Brooks: A Bystander On The Inside
“Why do you think you’re here?” Two students filming a documentary on student veterans asked me this in a recent interview. All student veterans have asked each other the same question when contemplating our place at Dartmouth. Veterans are an interesting group in society. We receive protection based on a status we once held — even firefighters and police officers are not afforded this special status. The College wants us to provide diversity in a similar fashion that other students do, which is sometimes an odd situation to be in. I’d prefer to be viewed as Dave rather than solely as a veteran. I’m a veteran, student, son, brother, musician, fraternity brother and writer, among other things.
However, I understand that I am partly here to help bridge the military-civilian gap. Most of us are not keen to talk about our experiences, and I do so hesitantly. There are veterans with more interesting backgrounds than mine, but their experiences are not easily relatable to most civilians. I respect that. However, Veteran’s Day is approaching, and I’ve had many students ask me to write about being a Marine, so I’ll tell you a story from an event that made a lasting impression on me. There’s no valor, triumph or heroism, but the military isn’t always this sensational life you read about in books or see in movies.
The day had come for my boys to return home. My first duty station was in Okinawa, Japan, and I worked with 15 people who were my age. We were a tight group, so when my boys were tasked as the Commanding Officer’s detachment for 3rd Reconnaissance Battalion’s deployment to Fallujah shortly after I was called up to work in Division operations, I was pissed. No Marine wants to see their friends scurry off to combat while he or she wastes away in an office.
Okinawa is split into many different bases, and I made the bus ride out to Camp Schwab to welcome the boys back home. My friends were young and unmarried. There were no family members, wives, girlfriends or other people to welcome them back. They came back to an island where all they had was each other. I was going to be damned sure someone was there to give them a hug and a high five.
The buses pulled up and the Marines began to embark. I’ll never forget the first time I saw troops come back home. There were many happy families reunited. There were also kids fearfully crying in the father’s arms because they had forgotten who their father was. There were men meeting their babies for the first time.

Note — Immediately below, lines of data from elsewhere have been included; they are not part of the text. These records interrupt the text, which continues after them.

(* ===== verification/LifetimeRemote.v ===== *)
(** The whole life of a local-durable disk over an indexed volume: the refinement
    of [Lifetime] where the remote is [IndexedVolume], and a life evaluated on the
    reference store. *)
From S2P Require Import Prelude Codec ObjectStore Blocks Base Page Indexed Staging IndexedCommit IndexedApi Repack Files Local LocalLog LocalInv LocalCompact LocalSpec LocalRun LocalSync LocalOpen LocalFresh LocalSystem Evict Lifetime LocalRemote.

Module LifetimeRemote.
Import Files IndexedCommit IndexedApi Local LocalInv LocalCompact LocalSpec LocalSync LocalFresh LocalSystem Evict Lifetime LocalRemote.

Section remote.
Context {S : Type} {SHA : Sha256} {OS : ObjectStore S} {JR : Json Indexed.Root} {SV : StoreView S}.
Context {SHAL : Sha256Laws} {OSL : ObjectStoreLaws S} {JL : JsonLaws Indexed.Root}.
Context {JH : Json Header} {JHL : JsonLaws Header}.

Lemma remote_persisted id sz D (s : S) w : remote_is id sz D s w → persisted s id sz D.
Proof.
  intros ([] & Hcur & [Hd _] & Hsz & Hv). exists (Indexed.replication (Indexed.root w)), w. by split_and!.
Qed.

(** C1: the local-durable disk refines one abstract disk for its whole life.  From
    a directory in which no disk was ever opened on, through opens that succeed or
    fail, reads, writes, flushes, replication, compaction of the remote volume,
    crashes of the host and evictions of the local journal, each of them stopped
    by a failure at any call or not, the disk behaves as the abstract disk allows:
    an eviction that succeeds leaves everything that was written at the remote
    volume, one that fails or is cut short loses nothing, what was durable at any
    time stays part of the disk, and the remote head always reads as a history that
    is durable.  The run is one in which four things do not happen: that [exists]
    fails on a journal that is there when the disk is opened (the code then takes it
    for absent: [Example.missed_journal_is_lost]), that a compaction of the remote
    volume fails while the remote head does not carry the mark of the journal (which
    may then be refused by every later open), that a commit or a compaction meets a
    digest collision, and that an identity drawn for a new journal is the one in the
    remote head. *)
Theorem disk_lifetime id (h0 : Home) (s0 : S) (w0 : Indexed.IndexedVolume) ls1 y1 ls2 y2 :
  handle_ok s0 id w0 → current s0 id w0 → handle_clean w0 → empty_home h0 →
  orun id (mkO None h0 s0 Idle) ls1 y1 → orun id y1 ls2 y2 →
  let sz := Indexed.size (Indexed.root w0) in
  ∃ D1 p1 D2 p2 k, otrace sz (Indexed.disk_of s0 w0, origin) ls1 (D1, p1) ∧ otrace sz (D1, p1) ls2 (D2, p2) ∧
    apply_blocks D2 (durable p2) = apply_blocks (apply_blocks D1 (durable p1)) k ∧
    remote p1 `prefix_of` durable p1 ∧ persisted (ostore y1) id sz (apply_blocks D1 (remote p1)) ∧
    remote p2 `prefix_of` durable p2 ∧ persisted (ostore y2) id sz (apply_blocks D2 (remote p2)).
Proof.
  intros Hh Hc Hcl He Hr1 Hr2 sz.
  destruct (lifetime_refines id h0 s0 w0 ls1 y1 ls2 y2) as (D1 & p1 & D2 & p2 & Ht1 & Ht2 & [Hb1 _] & [Hb2 _] & [w1 Hw1] & [w2 Hw2]); [done..|].
  destruct (otrace_durable _ _ _ _ _ _ Ht2) as [k Hk]. exists D1, p1, D2, p2, k.
  split_and!; [done|done|done|done|by eapply remote_persisted|done|by eapply remote_persisted].
Qed.
End remote.

(** ** A life: a block is written, the journal evicted, the disk opened again *)
Module Example.
Import Memory.
#[local] Existing Instance IndexedApi.Example.sha.
#[local] Existing Instance IndexedApi.Example.sha_laws.
#[local] Existing Instance IndexedApi.Example.Root_eq_dec.
#[local] Existing Instance IndexedApi.Example.json.
#[local] Existing Instance IndexedApi.Example.json_laws.
#[local] Instance Header_eq_dec : EqDecision Header.
Proof. solve_decision. Defined.
#[local] Instance Header_countable : Countable Header :=
  inj_countable' (λ h, (h_volume h, h_base h, acknowledged h, h_sequence h, h_id h))
    (λ '(v, b, a, q, i), mkHeader v i b a q) ltac:(by intros []).
#[local] Instance json_header : Json Header := BitJson.bit_json Header.
#[local] Instance json_header_laws : JsonLaws Header := BitJson.bit_json_laws Header.

Definition s0 : Mem := IndexedApi.Example.s0.
Definition block7 : list Z := IndexedApi.Example.block7.
Definition w0 : Indexed.IndexedVolume := Indexed.mkIndexed IndexedApi.Example.r0 None "r0" ∅ false.
Definition h0 : Home := mkHome (mkFs ∅ ∅ [] false true []) None [].

(** The identity drawn is new to the head. *)
Definition newb (random : list Z) (st : Mem) : bool :=
  match mem_heads st !! "v" with
  | Some h => match from_slice (manifest h) with
              | Some r => match Indexed.replication r with
                          | Some m => negb (bool_decide (Indexed.rep_id m = digest random))
                          | None => true end
              | None => false end
  | None => false
  end.
Definition same_mem (a b : Mem) : bool :=
  bool_decide (mem_objects a = mem_objects b) && bool_decide (mem_heads a = mem_heads b) && bool_decide (mem_base a = mem_base b) &&
  bool_decide (mem_next a = mem_next b) && match mem_faults a, mem_faults b with [], [] => true | _, _ => false end &&
  match mem_clock a, mem_clock b with [], [] => true | _, _ => false end.
(** Nothing is left to push when the disk is given up. *)
Definition idleb (t : Home * Mem) : bool :=
  match open_home "v" [1] [] t with
  | (Ok d, (h, st)) =>
      match sub h with
      | Some f => match rep_prepare "v" (d, f, st) with (Ok (Some _), _) => false | _ => true end
      | None => true
      end
  | _ => true
  end.

(** The journal there has no failing calls ahead. *)
Definition seenb (h : Home) : bool := match sub h with Some f => match plan f with [] => true | _ => false end | None => true end.

Definition life : bool :=
  match open_home "v" [1] [] (h0, s0) with
  | (Ok d1, (h1, st1)) =>
      match sub h1 with
      | Some f1 =>
          let h3 := put_sub (unlock f1) h1 in
          newb [1] s0 && newb [1] st1 && seenb h3 && idleb (h3, st1) &&
          match evict_local "v" [1] [] (h3, st1) with
          | (Ok _, (h4, st4)) =>
              newb [2] st4 && seenb h4 &&
              match open_home "v" [2] [] (h4, st4) with
              | (Ok d5, (h5, st5)) =>
                  match sub h5 with
                  | Some f5 =>
                      match Local.write 0 block7 (d5, f5, st5) with
                      | (Ok _, t6) =>
                          match Local.read 100 [0; 0; 0] t6 with
                          | (Ok o, _) => bool_decide (o = [7; 7; 7])
                          | _ => false end
                      | _ => false end
                  | None => false end
              | _ => false end
          | _ => false end
      | None => false end
  | _ => false end.
Lemma life_ok : life = true.
Proof. vm_compute. done. Qed.

Lemma newb_ok random st : newb random st = true → new_id "v" random st.
Proof.
  rewrite /newb. intros Hb w r _ (h & Hh & _ & _ & _ & Hj) Hr. change (heads st !! "v") with (mem_heads st !! "v") in Hh.
  rewrite Hh Hj in Hb. cbn [r_replication indexed_remote] in Hr. apply fmap_Some in Hr as (m & Hm & ->). rewrite Hm in Hb.
  by apply negb_true_iff, bool_decide_eq_false in Hb.
Qed.

Lemma seenb_ok h : seenb h = true → home_seen h.
Proof. rewrite /seenb. intros Hb f Hf. rewrite Hf in Hb. right. intros k. by destruct (plan f). Qed.

Lemma idleb_ok t : idleb t = true → evict_safe "v" [1] [] t.
Proof. rewrite /idleb. intros Hb d h st f Ho Hf v m mark t' Hp. by rewrite Ho Hf Hp in Hb. Qed.

Definition ls1 : list OLabel := [ODisk (LOpen (Ok tt)); ODisk LClose; OEvict (Ok tt)].
Definition ls2 : list OLabel := [ODisk (LOpen (Ok tt)); ODisk (LWrite 0 block7 (Ok tt)); ODisk (LRead 100 3 (Ok [7; 7; 7]))].

Lemma life_run : ∃ y1 y2 : @OSys Indexed.IndexedVolume Mem, orun "v" (mkO None h0 s0 Idle) ls1 y1 ∧ orun "v" y1 ls2 y2.
Proof.
  pose proof life_ok as H. unfold life in H.
  destruct (open_home "v" [1] [] (h0, s0)) as [[d1|e] [h1 st1]] eqn:E1; [|done]. destruct (sub h1) as [f1|] eqn:F1; [|done]. cbv zeta in H.
  apply andb_prop in H as [[[[N1 N2]%andb_prop S1]%andb_prop P]%andb_prop H].
  destruct (evict_local "v" [1] [] (put_sub (unlock f1) h1, st1)) as [[[]|e] [h4 st4]] eqn:E4; [|done].
  apply andb_prop in H as [[N4 S4]%andb_prop H].
  destruct (open_home "v" [2] [] (h4, st4)) as [[d5|e] [h5 st5]] eqn:E5; [|done]. destruct (sub h5) as [f5|] eqn:F5; [|done].
  destruct (Local.write 0 block7 (d5, f5, st5)) as [[[]|e] [[d6 f6] st6]] eqn:E6; [|done].
  destruct (Local.read 100 [0; 0; 0] (d6, f6, st6)) as [[o|e] [[d7 f7] st7]] eqn:E7; [|done]. apply bool_decide_eq_true in H. subst o.
  exists (mkO None h4 st4 Idle), (mkO (Some d7) (put_sub f7 (put_sub f6 h5)) st7 Idle). split.
  - eapply (orun_step "v" _ [_; _]); [eapply (orun_step "v" _ [_]); [eapply (orun_step "v" _ []); [apply orun_nil|..]|..]|..].
    + exact (o_open "v" [1] [] h0 s0 (Ok d1) h1 st1 E1).
    + split; [exact (newb_ok _ _ N1)|by apply seenb_ok].
    + eapply (o_disk "v" d1 h1 f1 st1 Idle); [exact F1|done|apply s_close].
    + done.
    + exact (o_evict "v" [1] [] _ st1 (Ok tt) h4 st4 E4).
    + split; [exact (newb_ok _ _ N2)|]. split; [by apply seenb_ok|exact (idleb_ok _ P)].
  - eapply (orun_step "v" _ [_; _]); [eapply (orun_step "v" _ [_]); [eapply (orun_step "v" _ []); [apply orun_nil|..]|..]|..].
    + exact (o_open "v" [2] [] h4 st4 (Ok d5) h5 st5 E5).
    + split; [exact (newb_ok _ _ N4)|by apply seenb_ok].
    + eapply (o_disk "v" d5 h5 f5 st5 Idle); [exact F5|done|]. apply (s_write "v" 0 block7 d5 f5 st5 Idle (Ok tt)); [done| |exact E6].
      exact (proj2 IndexedApi.Example.block7_whole).
    + done.
    + eapply (o_disk "v" d6 (put_sub f6 h5) f6 st6 Idle); [done|done|]. exact (s_read "v" 100 [0; 0; 0] d6 f6 st6 Idle (Ok [7; 7; 7]) d7 f7 st7 ltac:(done) E7).
    + done.
Qed.

(** Outside of the provisos: a block is written and flushed, the disk is closed and
    opened again; the sixth call, [exists] on the journal, fails; the open succeeds
    with a new journal in place of the old one, and the block is gone. *)
Definition missed_journal : option (list Z) :=
  match open "v" [1] (mkFs ∅ ∅ [] false true [], s0) with
  | (Ok d1, (f1, st1)) =>
      match Local.write 0 block7 (d1, f1, st1) with
      | (Ok _, t2) =>
          match flush t2 with
          | (Ok _, (_, f3, st3)) =>
              match open "v" [2] (set_plan [None; None; None; None; None; Some 0%nat] (unlock f3), st3) with
              | (Ok d4, (f4, st4)) => match Local.read 100 [1; 1; 1] (d4, f4, st4) with (Ok o, _) => Some o | _ => None end
              | _ => None end
          | _ => None end
      | _ => None end
  | _ => None end.
Example missed_journal_is_lost : missed_journal = Some [0; 0; 0].
Proof. vm_compute. done. Qed.

Lemma life_handle_ok : handle_ok s0 "v" w0.
Proof.
  split; [|done..]. apply (fresh_ok s0 "v" IndexedApi.Example.r0 "r0" IndexedApi.Example.r0_ok eq_refl eq_refl eq_refl IndexedApi.Example.s0_typed).
Qed.
Lemma life_current : current s0 "v" w0.
Proof. destruct IndexedApi.Example.disk1_current as (h & ? & ? & ? & ? & ?). by exists h. Qed.
Lemma h0_empty : empty_home h0.
Proof.
  split; [intros d [->|Hd]; [by vm_compute|by apply not_elem_of_nil in Hd]|].
  intros f Hf. cbn in Hf. by apply list_elem_of_singleton in Hf.
Qed.

Lemma disk_lifetime_witness : ∃ (y1 y2 : @OSys Indexed.IndexedVolume Mem) D1 p1 D2 p2 k,
  otrace 65536 (Indexed.disk_of s0 w0, origin) ls1 (D1, p1) ∧ otrace 65536 (D1, p1) ls2 (D2, p2) ∧
  apply_blocks D2 (durable p2) = apply_blocks (apply_blocks D1 (durable p1)) k ∧
  remote p1 `prefix_of` durable p1 ∧ persisted (ostore y1) "v" 65536 (apply_blocks D1 (remote p1)) ∧
  remote p2 `prefix_of` durable p2 ∧ persisted (ostore y2) "v" 65536 (apply_blocks D2 (remote p2)).
Proof.
  destruct life_run as (y1 & y2 & R1 & R2). exists y1, y2.
  apply (disk_lifetime "v" h0 s0 w0 ls1 y1 ls2 y2); [exact life_handle_ok|exact life_current|split; reflexivity|exact h0_empty|exact R1|exact R2].
Defined.
End Example.
End LifetimeRemote.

One of the men who never stepped off the bus was 1st Lt. Nathan Krissoff. A Williams College graduate, he was a smart man who tried a little too hard to impress us junior Marines. However, he actively sought to be a good leader, and he was obsessed with going to combat. My fondest memory of him comes from when we were deployed in support of humanitarian operations in the Philippines. There was a National Guard contingent with brand new M4 rifles, which the Marines did not yet have. As we unloaded, they stupidly stacked their rifles without a guard — something you never do.
“Hey Sir, you see that?”
“What the f**k? Nasty.”
“We should steal them.”
“If this was Vietnam, I’d be right there with you.”
We never stole the rifles, although I imagine in the right era we would have. 1st Lt. Krissoff was killed in Iraq by a roadside bomb. His father, a 60 year-old doctor, joined the Navy to treat Marines and would later deploy to Iraq himself.
I carried my friends’ gear back to their rooms, where they all had six-packs of beer waiting for them. I figured they’d spent seven months carrying enough gear. We partied into the early morning, trashing barracks. They shared the good times and the bad, some of which will remain in that night. The next morning, I called work and made an excellent excuse for my absence, which for space I’ll leave out.
I’ll never forget that day, being the bystander on the inside. I hope this Veteran’s Day you’ll think about those boys. They weren’t any older than you, and maybe in different circumstances, not so different either.